#### INFORMATION ####

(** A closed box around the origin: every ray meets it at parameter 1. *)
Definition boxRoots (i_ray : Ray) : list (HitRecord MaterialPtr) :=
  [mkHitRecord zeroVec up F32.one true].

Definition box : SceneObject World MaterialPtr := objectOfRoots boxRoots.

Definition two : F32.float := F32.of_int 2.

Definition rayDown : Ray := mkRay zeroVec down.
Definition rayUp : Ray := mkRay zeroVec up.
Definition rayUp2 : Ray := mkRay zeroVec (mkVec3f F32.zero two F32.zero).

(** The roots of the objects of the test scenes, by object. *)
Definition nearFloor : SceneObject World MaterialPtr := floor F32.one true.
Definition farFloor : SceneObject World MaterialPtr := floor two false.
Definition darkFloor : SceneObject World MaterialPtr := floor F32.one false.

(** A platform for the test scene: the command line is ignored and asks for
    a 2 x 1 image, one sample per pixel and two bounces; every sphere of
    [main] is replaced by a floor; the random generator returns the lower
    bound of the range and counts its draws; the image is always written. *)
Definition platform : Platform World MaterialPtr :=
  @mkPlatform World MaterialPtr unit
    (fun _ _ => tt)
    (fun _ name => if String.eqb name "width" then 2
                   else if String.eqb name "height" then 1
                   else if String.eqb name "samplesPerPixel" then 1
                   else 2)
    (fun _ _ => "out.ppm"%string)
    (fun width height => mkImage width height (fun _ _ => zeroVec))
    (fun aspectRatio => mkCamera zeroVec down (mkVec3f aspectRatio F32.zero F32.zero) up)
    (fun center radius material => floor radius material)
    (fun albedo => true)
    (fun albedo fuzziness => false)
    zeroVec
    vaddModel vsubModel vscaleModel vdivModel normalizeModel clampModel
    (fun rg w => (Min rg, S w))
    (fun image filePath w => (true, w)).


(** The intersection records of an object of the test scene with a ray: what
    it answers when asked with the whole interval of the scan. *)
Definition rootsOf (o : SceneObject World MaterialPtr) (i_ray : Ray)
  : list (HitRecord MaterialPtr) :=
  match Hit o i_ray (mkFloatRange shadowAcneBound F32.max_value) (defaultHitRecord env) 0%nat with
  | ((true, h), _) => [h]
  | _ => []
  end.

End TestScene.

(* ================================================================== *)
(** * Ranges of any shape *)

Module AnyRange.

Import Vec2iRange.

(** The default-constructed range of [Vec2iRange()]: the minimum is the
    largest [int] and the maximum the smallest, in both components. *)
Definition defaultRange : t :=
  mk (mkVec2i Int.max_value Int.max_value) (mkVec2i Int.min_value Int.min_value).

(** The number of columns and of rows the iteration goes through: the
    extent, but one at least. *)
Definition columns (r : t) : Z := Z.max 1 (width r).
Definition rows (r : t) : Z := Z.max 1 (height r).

####

• _TASK OBJECTIVE_
Exact copies of all the entries above are required.

• _RESPONSE TO THIS TASK_
(** A closed box around the origin: every ray meets it at parameter 1. *)
Definition boxRoots (i_ray : Ray) : list (HitRecord MaterialPtr) :=
  [mkHitRecord zeroVec up F32.one true].

Definition box : SceneObject World MaterialPtr := objectOfRoots boxRoots.

Definition two : F32.float := F32.of_int 2.

Definition rayDown : Ray := mkRay zeroVec down.
Definition rayUp : Ray := mkRay zeroVec up.
Definition rayUp2 : Ray := mkRay zeroVec (mkVec3f F32.zero two F32.zero).

(** The roots of the objects of the test scenes, by object. *)
Definition nearFloor : SceneObject World MaterialPtr := floor F32.one true.
Definition farFloor : SceneObject World MaterialPtr := floor two false.
Definition darkFloor : SceneObject World MaterialPtr := floor F32.one false.

(** A platform for the test scene: the command line is ignored and asks for
    a 2 x 1 image, one sample per pixel and two bounces; every sphere of
    [main] is replaced by a floor; the random generator returns the lower
    bound of the range and counts its draws; the image is always written. *)
Definition platform : Platform World MaterialPtr :=
  @mkPlatform World MaterialPtr unit
    (fun _ _ => tt)
    (fun _ name => if String.eqb name "width" then 2
                   else if String.eqb name "height" then 1
                   else if String.eqb name "samplesPerPixel" then 1
                   else 2)
    (fun _ _ => "out.ppm"%string)
    (fun width height => mkImage width height (fun _ _ => zeroVec))
    (fun aspectRatio => mkCamera zeroVec down (mkVec3f aspectRatio F32.zero F32.zero) up)
    (fun center radius material => floor radius material)
    (fun albedo => true)
    (fun albedo fuzziness => false)
    zeroVec
    vaddModel vsubModel vscaleModel vdivModel normalizeModel clampModel
    (fun rg w => (Min rg, S w))
    (fun image filePath w => (true, w)).


(** The intersection records of an object of the test scene with a ray: what
    it answers when asked with the whole interval of the scan. *)
Definition rootsOf (o : SceneObject World MaterialPtr) (i_ray : Ray)
  : list (HitRecord MaterialPtr) :=
  match Hit o i_ray (mkFloatRange shadowAcneBound F32.max_value) (defaultHitRecord env) 0%nat with
  | ((true, h), _) => [h]
  | _ => []
  end.

End TestScene.

(* ================================================================== *)
(** * Ranges of any shape *)

Module AnyRange.

Import Vec2iRange.

(** The default-constructed range of [Vec2iRange()]: the minimum is the
    largest [int] and the maximum the smallest, in both components. *)
Definition defaultRange : t :=
  mk (mkVec2i Int.max_value Int.max_value) (mkVec2i Int.min_value Int.min_value).

(** The number of columns and of rows the iteration goes through: the
    extent, but one at least. *)
Definition columns (r : t) : Z := Z.max 1 (width r).
Definition rows (r : t) : Z := Z.max 1 (height r).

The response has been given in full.